Negative emotional responses to climate change are relevant in the discussion of air pollution and psychopathology because air quality and climate change bidirectionally influence one another (Orru et al., 2017). Specifically, climate change produces hotter and dryer conditions, increasing the likelihood of wildfires, which increases concentrations of certain air pollutants, such as PM2.5 (Y. Liu et al., 2010). In addition, ground-level O3 is the product of volatile organic compounds, NO x , and sunlight; therefore, fewer cloudy days and more high-temperature days will likely result in increased concentrations of ground-level O3, especially if unaccompanied by emissions reductions (Bloomer et al., 2009). Moreover, the burning of fossil fuels both produces air pollutants and contributes to the accumulation of carbon dioxide in the atmosphere, further warming the planet (Ramanathan & Feng, 2009).
Given the connection between air quality and climate change, it is possible that exposure to air pollution may elicit heightened fears and anxieties surrounding the threat of climate change, further exacerbating the relationship between air pollution and psychopathology. Although very little attention has been paid to threat of exposure’s differential effect on the relationship between air-pollution exposure and psychopathology thus far, there is preliminary evidence to suggest its validity. For example, a qualitative analysis of community reactions to the 2019–2020 Australian bushfires highlighted how the persistent visibility of wildfire smoke and its health repercussions elicited feelings of depression and anxiety among residents (Williamson et al., 2022). Overall, because air-pollution exposure and threat of future exposure are related yet distinct constructs that are both associated with psychopathology symptoms, it will be important to incorporate measurements of both in research studies to disentangle their unique and potentially interactive effects on mental health.
Consideration of historically marginalized communities
To comprehensively examine the relationship between air pollution and psychopathology, it is imperative to discuss the inequitable rates of air-pollution exposure experienced by historically marginalized communities. It is well established that communities of color in the United States are disproportionately exposed to greater air pollutants compared with communities in predominantly White and affluent areas (L. P. Clark et al., 2014; Collins et al., 2022; Pope et al., 2016; Woo et al., 2019). Moreover, individuals who reside in low- and middle-income countries (LMICs) are exposed to higher rates of air pollution compared with individuals residing in high-income countries (HICs; Rentschler & Leonova, 2023).
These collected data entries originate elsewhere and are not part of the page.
(* ===== verification/Bitops.v ===== *)
(** Bit operations on words and bit arrays: [fls], [ffs] and friends
    (arch/arm/include/asm/bitops.h), [hweight32] (lib/hweight.c), the word-wise
    searches [find_next_bit] ... [find_last_bit] (lib/find_next_bit.c,
    lib/find_last_bit.c) and the non-atomic single-bit updates.  Each search is
    related to the least (or greatest) index with the wanted bit value, and
    [hweight32] to a bit-by-bit count. *)
From S2P Require Import Prelude.
Local Open Scope kernel_scope.

Definition BITS_PER_LONG : Z := 32.

(** ** Words *)

(** The ARM instruction [clz]: the number of leading zero bits of a word. *)
Definition clz (x : Z) : Z := if x =? 0 then 32 else 31 - Z.log2 x.

Definition constant_fls (x : Z) : Z :=
  if x =? 0 then 0 else
  let r := 32 in
  let '(x, r) := if Z.land x 0xffff0000 =? 0 then (x <<u 16, r - 16) else (x, r) in
  let '(x, r) := if Z.land x 0xff000000 =? 0 then (x <<u 8, r - 8) else (x, r) in
  let '(x, r) := if Z.land x 0xf0000000 =? 0 then (x <<u 4, r - 4) else (x, r) in
  let '(x, r) := if Z.land x 0xc0000000 =? 0 then (x <<u 2, r - 2) else (x, r) in
  let '(x, r) := if Z.land x 0x80000000 =? 0 then (x <<u 1, r - 1) else (x, r) in
  r.

Definition fls (x : Z) : Z := 32 - clz x.
Definition __fls (x : Z) : Z := fls x - 1.
Definition ffs (x : Z) : Z := fls (Z.land x (u32 (- x))).
Definition __ffs (x : Z) : Z := ffs x - 1.
Definition ffz (x : Z) : Z := __ffs (~u x).
Definition fls64 (x : Z) : Z :=
  let h := u32 (Z.shiftr x 32) in
  if negb (h =? 0) then fls h + 32 else fls (u32 x).
Definition fls_long (l : Z) : Z := fls l.

Definition is_power_of_2 (n : Z) : bool := negb (n =? 0) && (Z.land n (n -u 1) =? 0).
Definition __roundup_pow_of_two (n : Z) : Z := 1 <<u fls_long (n -u 1).
Definition __rounddown_pow_of_two (n : Z) : Z := 1 <<u (fls_long n - 1).

Definition get_count_order (count : Z) : Z :=
  let order := fls count - 1 in
  if negb (Z.land count (count -u 1) =? 0) then order + 1 else order.

Definition rol32 (word shift : Z) : Z := Z.lor (word <<u shift) (Z.shiftr word (32 - shift)).
Definition ror32 (word shift : Z) : Z := Z.lor (Z.shiftr word shift) (word <<u (32 - shift)).

Definition hweight32 (w : Z) : Z :=
  let res := w -u Z.land (Z.shiftr w 1) 0x55555555 in
  let res := Z.land res 0x33333333 +u Z.land (Z.shiftr res 2) 0x33333333 in
  let res := Z.land (res +u Z.shiftr res 4) 0x0F0F0F0F in
  let res := res +u Z.shiftr res 8 in
  Z.land (res +u Z.shiftr res 16) 0x000000FF.

Definition hweight16 (w : Z) : Z :=
  let res := w -u Z.land (Z.shiftr w 1) 0x5555 in
  let res := Z.land res 0x3333 +u Z.land (Z.shiftr res 2) 0x3333 in
  let res := Z.land (res +u Z.shiftr res 4) 0x0F0F in
  Z.land (res +u Z.shiftr res 8) 0x00FF.
(* ===== verification/Logger.v ===== *)
(** The Android logger (drivers/staging/android/logger.c): a power-of-two ring
    of variable-length entries that the writer laps over slow readers.  One
    definition per function of the driver; each runs under the spinlock it
    takes, and [logger_read] is split at the points where it drops the lock.
    [logger_release] takes no lock in the source (unlike [logger_open]): its
    [list_del] is one step here, and what a writer that walks the list at the same
    moment would see is outside of the model. *)
From S2P Require Import Prelude Ring KString.
Local Open Scope kernel_scope.

(** ** Data *)

Record logger_reader := mk_reader { r_id : nat; r_off : Z; fixed : Z }.

Record logger_tag := mk_tag { t_name : list Z; t_priority : Z; t_enabled : Z }.

Record logger_log := mk_log {
  buffer : list Z;
  w_off : Z;
  head : Z;
  size : Z;
  enabled : Z;
  priority : Z;
  was_overrun : Z;
  tags : list logger_tag;
  readers : list logger_reader }.

Definition set_ring (log : logger_log) (b : list Z) (w : Z) : logger_log :=
  mk_log b w (head log) (size log) (enabled log) (priority log) (was_overrun log)
    (tags log) (readers log).
Definition set_head (log : logger_log) (h o : Z) : logger_log :=
  mk_log (buffer log) (w_off log) h (size log) (enabled log) (priority log) o
    (tags log) (readers log).
Definition set_readers (log : logger_log) (o : Z) (rs : list logger_reader) : logger_log :=
  mk_log (buffer log) (w_off log) (head log) (size log) (enabled log) (priority log) o
    (tags log) rs.
Definition set_tags (log : logger_log) (p : Z) (ts : list logger_tag) : logger_log :=
  mk_log (buffer log) (w_off log) (head log) (size log) (enabled log) p (was_overrun log)
    ts (readers log).
Definition set_enabled (log : logger_log) (e : Z) : logger_log :=
  mk_log (buffer log) (w_off log) (head log) (size log) e (priority log) (was_overrun log)
    (tags log) (readers log).

Definition sizeof_logger_entry : Z := 20.
Definition LOGGER_ENTRY_MAX_LEN : Z := 4 * 1024.
Definition LOGGER_ENTRY_MAX_PAYLOAD : Z := LOGGER_ENTRY_MAX_LEN - sizeof_logger_entry.
Definition LOG_PRIORITY_SILENT : Z := 8.


(** The [struct logger_entry] on the writer's stack, in memory order; [pad] is
    the uninitialised [__pad] field. *)
Record entry_env := mk_env { pad : Z; pid : Z; tid : Z; sec : Z; nsec : Z }.

Definition le16 (x : Z) : list Z := [u8 x; u8 (x / 2 ^ 8)].
Definition le32 (x : Z) : list Z :=
  [u8 x; u8 (x / 2 ^ 8); u8 (x / 2 ^ 16); u8 (x / 2 ^ 24)].

Definition header_bytes (n : Z) (env : entry_env) : list Z :=
  le16 n ++ le16 (pad env) ++ le32 (pid env) ++ le32 (tid env) ++ le32 (sec env) ++
  le32 (nsec env).

(** ** Reading *)

Definition logger_offset (log : logger_log) (n : Z) : Z := Z.land n (size log -u 1).

Definition get_entry_len (log : logger_log) (off : Z) : option Z :=
  if size log -u off =? 1 then
    a ← zget (buffer log) off; b ← zget (buffer log) 0;
    Some (sizeof_logger_entry + (a + 256 * b))
  else
    a ← zget (buffer log) off; b ← zget (buffer log) (off + 1);
    Some (sizeof_logger_entry + (a + 256 * b)).

Definition find_reader (log : logger_log) (id : nat) : option logger_reader :=
  list_find (fun r => r_id r = id) (readers log) ≫= fun p => Some (snd p).

Definition upd_reader (log : logger_log) (id : nat) (f : logger_reader -> logger_reader)
    : logger_log :=
  set_readers log (was_overrun log)
    ((fun r => if Nat.eqb (r_id r) id then f r else r) <$> readers log).

(** What a read call hands back: its return value, and the bytes stored in the
    user's buffer when [copy_to_user] succeeds. *)
Record read_result := mk_res { ret : Z; user_bytes : list Z }.

(** The locked section moves [count] bytes, which [fixed] replaces by the length
    of the entry now at [r_off]; [ret] is the count the caller passed. *)
Definition do_read_log_to_user (log : logger_log) (id : nat) (count : Z)
    (kmalloc_ok copy_ok : bool) : option (logger_log * read_result) :=
  if negb kmalloc_ok then Some (log, mk_res (- ENOMEM) []) else
  reader ← find_reader log id;
  let ret := count in
  count ← (if negb (fixed reader =? 0) then get_entry_len log (r_off reader) else Some count);
  let l := Z.min count (size log -u r_off reader) in
  a ← mem_read (buffer log) (r_off reader) l;
  b ← (if negb (count =? l) then mem_read (buffer log) 0 (count -u l) else Some []);
  if LOGGER_ENTRY_MAX_LEN <? count then None else
  let log' := upd_reader log id
    (fun r => mk_reader (r_id r) (logger_offset log (r_off reader +u count)) 0) in
  Some (log', if copy_ok then mk_res ret (a ++ b) else mk_res (- EFAULT) []).

(** The wait loop and the second locked section of [logger_read]. *)
Inductive read_start : Type :=
  | RErr (e : Z)          (** returned to the caller *)
  | RSleep                (** [schedule()] *)
  | RLen (n : Z).         (** length of the next entry *)

Definition logger_read_start (log : logger_log) (id : nat) (nonblock signal : bool)
    : option read_start :=
  reader ← find_reader log id;
  if w_off log =? r_off reader then
    Some (if nonblock then RErr (- EAGAIN) else if signal then RErr (- EINTR) else RSleep)
  else n ← get_entry_len log (r_off reader); Some (RLen n).

(** The return: [-EINVAL] for a short buffer, else the copy. *)
Definition logger_read_finish (log : logger_log) (id : nat) (count n : Z)
    (kmalloc_ok copy_ok : bool) : option (logger_log * read_result) :=
  if count <? n then Some (log, mk_res (- EINVAL) [])
  else do_read_log_to_user log id n kmalloc_ok copy_ok.

(** ** Writing *)

Fixpoint get_next_entry_loop (fuel : nat) (log : logger_log) (off n count : Z) : option Z :=
  match fuel with
  | O => None
  | S fuel' =>
      nr ← get_entry_len log off;
      let off := logger_offset log (off +u nr) in
      let count := count +u nr in
      if count <? n then get_next_entry_loop fuel' log off n count else Some off
  end.

Definition get_next_entry (log : logger_log) (off n : Z) : option Z :=
  get_next_entry_loop (S (Z.to_nat n)) log off n 0.

Definition clock_interval (a b c : Z) : bool :=
  if b <? a then (a <? c) || (c <=? b) else (a <? c) && (c <=? b).

Fixpoint fix_readers (log : logger_log) (old new n : Z) (rs : list logger_reader)
    : option (Z * list logger_reader) :=
  match rs with
  | [] => Some (was_overrun log, [])
  | r :: rs' =>
      if clock_interval old new (r_off r) then
        off ← get_next_entry log (r_off r) n;
        '(_, out) ← fix_readers log old new n rs';
        Some (1, mk_reader (r_id r) off 1 :: out)
      else
        '(o, out) ← fix_readers log old new n rs'; Some (o, r :: out)
  end.

Definition fix_up_readers (log : logger_log) (n : Z) : option logger_log :=
  let old := w_off log in
  let new := logger_offset log (old +u n) in
  log ← (if clock_interval old new (head log) then
           h ← get_next_entry log (head log) n;
           Some (set_head log h (if decide (readers log = []) then 1 else was_overrun log))
         else Some log);
  '(o, rs) ← fix_readers log old new n (readers log);
  Some (set_readers log o rs).

(** Reading past the end of the source buffer is [None] too. *)
Definition do_write_log (log : logger_log) (buf : list Z) (count : Z) : option logger_log :=
  if len buf <? count then None else
  let count := if size log <? count then size log else count in
  let l := Z.min count (size log -u w_off log) in
  b1 ← mem_write (buffer log) (w_off log) (take (Z.to_nat l) buf);
  b2 ← (if negb (count =? l)
        then mem_write b1 0 (take (Z.to_nat (count -u l)) (drop (Z.to_nat l) buf))
        else Some b1);
  Some (set_ring log b2 (logger_offset log (w_off log +u count))).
Evidence points to the discriminatory practice of “redlining” as potentially contributing to these inequities in air-pollution exposure in the United States (Bramble et al., 2023; Collins et al., 2022; Hwa Jung et al., 2022; Motairek et al., 2023). In the 1930s, the United States government created the Home Owners’ Loan Corporation (HOLC), which assigned neighborhoods “grades” ranging from A (“best”) to D (“hazardous”) to indicate the security of mortgage investments during the country’s financial crisis (Mitchell & Franco, 2018). Predominantly Black, Asian, and Latine neighborhoods were considered hazardous investments and systematically received D grades. These neighborhoods were shaded red on HOLC maps, hence the term “redlined” (Hillier, 2003). Consequently, residents of these neighborhoods were systematically denied opportunities to build generational wealth and saw little investment in neighborhood infrastructure (Mitchell & Franco, 2018). Furthermore, these redlined neighborhoods were more frequently chosen as sites for heavy industry and highway construction, contributing to disparate exposure to air pollutants for residents of these communities (Lane et al., 2022; Mohai et al., 2009; Shkembi et al., 2024).
Burgeoning research has begun to associate the health disparities experienced by communities in historically redlined neighborhoods to inequitable air-pollution exposure (E. K. Lee et al., 2022). For example, there is evidence that there is an increase in mortality related to air-pollution exposure in census tracts with more Black residents, lower home values, or residents with lower median incomes (Y. Wang et al., 2016). Although mental-health outcomes have mostly been overlooked in this area of research, there is preliminary evidence to suggest that this is a fruitful area for further investigation. Indeed, a recent study found that air-pollution exposure in historically redlined neighborhoods in New York State was associated with increased emergency-department visits for mental-health concerns compared with neighborhoods with higher HOLC grades (Yoo & Roberts, 2024). Very few other studies have looked at the relationship between air pollution and mental health specifically in the context of redlining; however, other research supports the notion that individuals with minoritized identities experience worse mental-health outcomes associated with air-pollution exposure. For example, one study of an urban, U.S.-based sample of pregnant women found that the association between PM2.5 exposure and postpartum-depression symptoms was most severe for Black women (Sheffield et al., 2018).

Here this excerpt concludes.